Star system with 6 stars in the constellation Corona Borealis

ADS 9731 is a star system that consists of six stars, located in the constellation of Corona Borealis. Four of the stars are visually separate in the sky, forming a visual star system, which was resolved using adaptive optics in 1995. Two of these stars were themselves found to be spectroscopic binaries in 1998, resulting in a total of six known stars in the system. It is one of very few multiple star systems known to have at least six members.

== Characteristics ==

Hierarchy of orbits

The components are organised thus: Aa and Ab are yellow-white main sequence stars of spectral types F4V and F5V and 1.35 and 1.32 solar masses respectively, which orbit each other every 3.27 days. This pair is in a 834-year orbit with star B, a star of spectral type G4V that has about 66% of the mass of the Sun. Star C is a yellow white star of spectral type F3V around 1.41 times as massive as the sun, which has just started brightening and moving off the main sequence. It is in a 1,230-year orbit with a pair of stars, Da and Db, a yellow-white main sequence star of spectral type F7V and a red dwarf of spectral type M3V respectively. Da and Db take 14.28-days to orbit each other. Finally the system of stars C and Dab, and the system of stars Aab and B, take over 20,000 years to orbit each other.

The combined light from the whole system results in an integrated V magnitude of 6.9. Published apparent magnitudes for the components vary greatly and some are certainly in error, but components A, B, C, and D are approximately of visual magnitude 7.8, 10.2, 8.0, and 9.1 respectively. Models of all six components show that Aa and Ab have magnitudes 8.5 and 8.7 respectively while the faint secondary to component D is about 16th magnitude. The CD pair is slightly brighter than the AB pair, although component A is slightly brighter than component C.
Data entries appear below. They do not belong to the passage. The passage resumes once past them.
(** C38. "The parsing is identical no matter how you feed it": a physical line
    that ends outside quotes and escapes gives the same words, whatever its
    bytes, through [pconf_line], through [pconf_char] (which says 0 on each
    character and 1 on the newline) and through [pconf_file_next] (which leaves
    the rest of the file unread). *)
Theorem pconf_feeders_agree c s rest :
  pconf_wf c -> p_magic c = PCONF_CTX_t_MAGIC -> p_wordbuf c = [] ->
  p_state c = STATE_FINDWORDSTART -> p_numargs c = 0%nat ->
  complete (a_line c (map schar s)) = true ->
  let by_line := pconf_line c s in
  let by_file := pconf_file_next (with_f c (Some (s ++ LF :: rest))) in
  let by_char := feed_chars c (s ++ [LF]) in
  by_line.1 = 1 /\ by_file.1 = 1 /\ by_char.1 = replicate (length s) 0 ++ [1]
  /\ args by_file.2 = args by_line.2 /\ args by_char.2 = args by_line.2
  /\ p_f by_file.2 = Some rest.
Proof.
  intros Hwf Hm Hw Hst Hn Hcomplete. cbv zeta.
  destruct (pconf_line_view c s Hwf Hm Hw) as (Hr & _ & _ & _ & ->).
  assert (view c = a_start) as Hv by (unfold view, a_start, args; by rewrite Hst, Hw, Hn).
  destruct (file_next_complete c s rest Hwf Hm Hw Hcomplete) as (?&->&?).
  destruct (feed_chars_complete c s Hwf Hm Hv Hcomplete) as (?&->). auto 10.
Qed.

Lemma pconf_feeders_agree_witness :
  let s := $"MONITOR su@host 1 u p\=#w primary # note" ++ [chr 200] in
  args (pconf_file_next (with_f pconf_init (Some (s ++ LF :: $"next")))).2
  = args (pconf_line pconf_init s).2.
Proof.
  intros s. assert (complete (a_line pconf_init (map schar s)) = true) as Hc
    by (vm_compute; reflexivity).
  exact (proj1 (proj2 (proj2 (proj2 (pconf_feeders_agree pconf_init s ($"next")
    pconf_init_wf eq_refl eq_refl eq_refl eq_refl Hc))))).
Defined.

(** [pconf_encode] into a buffer of at least two bytes writes exactly the
    buffer, always NUL-terminates it, never splits an escape sequence, and
    stores the longest prefix of the source whose escaped form fits. *)
Theorem pconf_encode_bounds src destsize :
  no_nul src -> (2 <= destsize)%nat -> Z.of_nat destsize <= 2 ^ 64 ->
  length (pconf_encode_buf src destsize) = destsize
  /\ exists k,
      cstring (pconf_encode_buf src destsize) = Some (escape (take k src))
      /\ (length (escape (take k src)) < destsize)%nat
      /\ ((length src <= k)%nat \/ (destsize <= length (escape (take (S k) src)))%nat).
Proof.
  intros Hn Hd Hm. destruct (pconf_encode_spec src destsize Hn Hd Hm) as (k & _ & ? & ? & ? & ?).
  eauto.
Qed.

Lemma pconf_encode_bounds_witness : length (pconf_encode_buf ($"a\b#") 5) = 5%nat.
Proof.
  refine (proj1 (pconf_encode_bounds _ 5 _ _ _)); [|lia|lia].
  apply (bool_decide_unpack _). vm_compute. exact I.
Defined.

(** A one-byte buffer is not covered by that: [maxlen - 1] wraps around, and
    a source that begins with a character to escape leaves no NUL in it. *)
Theorem pconf_encode_one_byte x src :
  strchr PCONF_ESCAPE x = true ->
  pconf_encode_buf (x :: src) 1 = [chr 92] /\ cstring (pconf_encode_buf (x :: src) 1) = None.
Proof. intros Hx. unfold pconf_encode_buf. simpl. rewrite Hx. done. Qed.

Lemma pconf_encode_one_byte_witness : cstring (pconf_encode_buf ($"#1") 1) = None.
Proof. refine (proj2 (pconf_encode_one_byte (chr 35) ($"1") _)). reflexivity. Defined.

Lemma file_loop_end s c :
  pconf_wf c ->
  line_over (a_state (arun (p_arg_limit c) (p_wordlen_limit c) (view c) (map schar s))) = false ->
  let r := file_loop c s in
  r.1 = false
  /\ view r.2 = arun (p_arg_limit c) (p_wordlen_limit c) (view c) (map schar s)
  /\ pconf_wf r.2.
Proof.
  revert c. induction s as [|x s IH]; intros c Hwf Hno; simpl; [by split_and!; auto with nut|].
  destruct (parse_char_feed (with_f c (Some s)) (code x)) as (Hwf' & Hv & Hs & _ & _);
    [auto with nut|].
  simpl in Hv. change (view (with_f c ?f)) with (view c) in Hv. rewrite astep_signed in Hv.
  pose proof (arun_not_over _ _ _ _ _ Hno) as Hx. rewrite <- Hv in Hx. simpl in Hx. rewrite Hx.
  destruct (settings_eq _ _ Hs) as (Hs1 & Hs2 & _). simpl in Hs1, Hs2.
  simpl in Hno. rewrite <- Hv, <- Hs1, <- Hs2 in *. by apply IH.
Qed.

(** Reaching the end of the file with no committed word. *)
Lemma file_next_no_args c s :
  pconf_wf c -> p_magic c = PCONF_CTX_t_MAGIC -> p_wordbuf c = [] ->
  line_over (a_state (a_line c (map schar s))) = false -> a_args (a_line c (map schar s)) = [] ->
  let r := pconf_file_next (with_f c (Some s)) in r.1 = 0 /\ args r.2 = [].
Proof.
  intros Hwf Hm Hw Hno Hargs. unfold pconf_file_next.
  rewrite check_magic_ok by done. cbn [fst snd Z.eqb].
  set (c1 := start_over _).
  assert (view c1 = a_start) as Hv1 by (unfold view; simpl; by rewrite Hw).
  destruct (file_loop_end s c1) as (Hov & Hv & Hwf2);
    [subst c1; auto with nut|by rewrite Hv1|].
  rewrite Hv1 in Hv. simpl in Hv. fold (a_line c (map schar s)) in Hv. simpl default.
  destruct (file_loop c1 s) as [over c2]. simpl in *. subst over.
  assert (args c2 = []) as Ha by (rewrite <- Hargs, <- Hv; done).
  pose proof (args_length c2 Hwf2) as Hl. rewrite Ha in Hl. simpl in Hl. by rewrite <- Hl.
Qed.

(** The comment at the top of parseconf.c says that reaching EOF also forces
    parsing of what has been scanned so far; [pconf_file_next] does so only if
    an earlier word of the line was committed: a last line without newline that
    is one bare word is reported as the end of the file and the word is dropped,
    where [pconf_line] returns it. *)
Theorem pconf_file_last_word_lost c w :
  pconf_wf c -> p_magic c = PCONF_CTX_t_MAGIC -> p_wordbuf c = [] ->
  token_ok (p_wordlen_limit c) (Bare w) -> within (p_arg_limit c) 1 ->
  let r := pconf_file_next (with_f c (Some w)) in
  r.1 = 0 /\ args r.2 = [] /\ args (pconf_line c w).2 = [w].
Proof.
  intros Hwf Hm Hw Hok Hal. cbv zeta.
  assert (a_line c (map schar w) = mkView STATE_COLLECT w []) as Hrun
    by exact (arun_token _ _ _ [] Hok).
  destruct (file_next_no_args c w) as [-> ->]; [done..|by rewrite Hrun|by rewrite Hrun|].
  split; [done|]. split; [done|].
  apply (pconf_line_render c [Bare w]); auto.
Qed.

Lemma pconf_file_last_word_lost_witness :
  (pconf_file_next (with_f pconf_init (Some ($"MAXAGE")))).1 = 0.
Proof.
  refine (proj1 (pconf_file_last_word_lost pconf_init ($"MAXAGE") pconf_init_wf eq_refl eq_refl _ _));
    apply (bool_decide_unpack _); vm_compute; exact I.
Defined.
Gaia EDR3 catalogues parallaxes for the four resolved stars, all at a distance of 110 pc with a statistical margin of error of less than a parsec.

The star system has been considered as a possible target for direct imaging searches for exoplanets, but no planets have yet been detected in the system.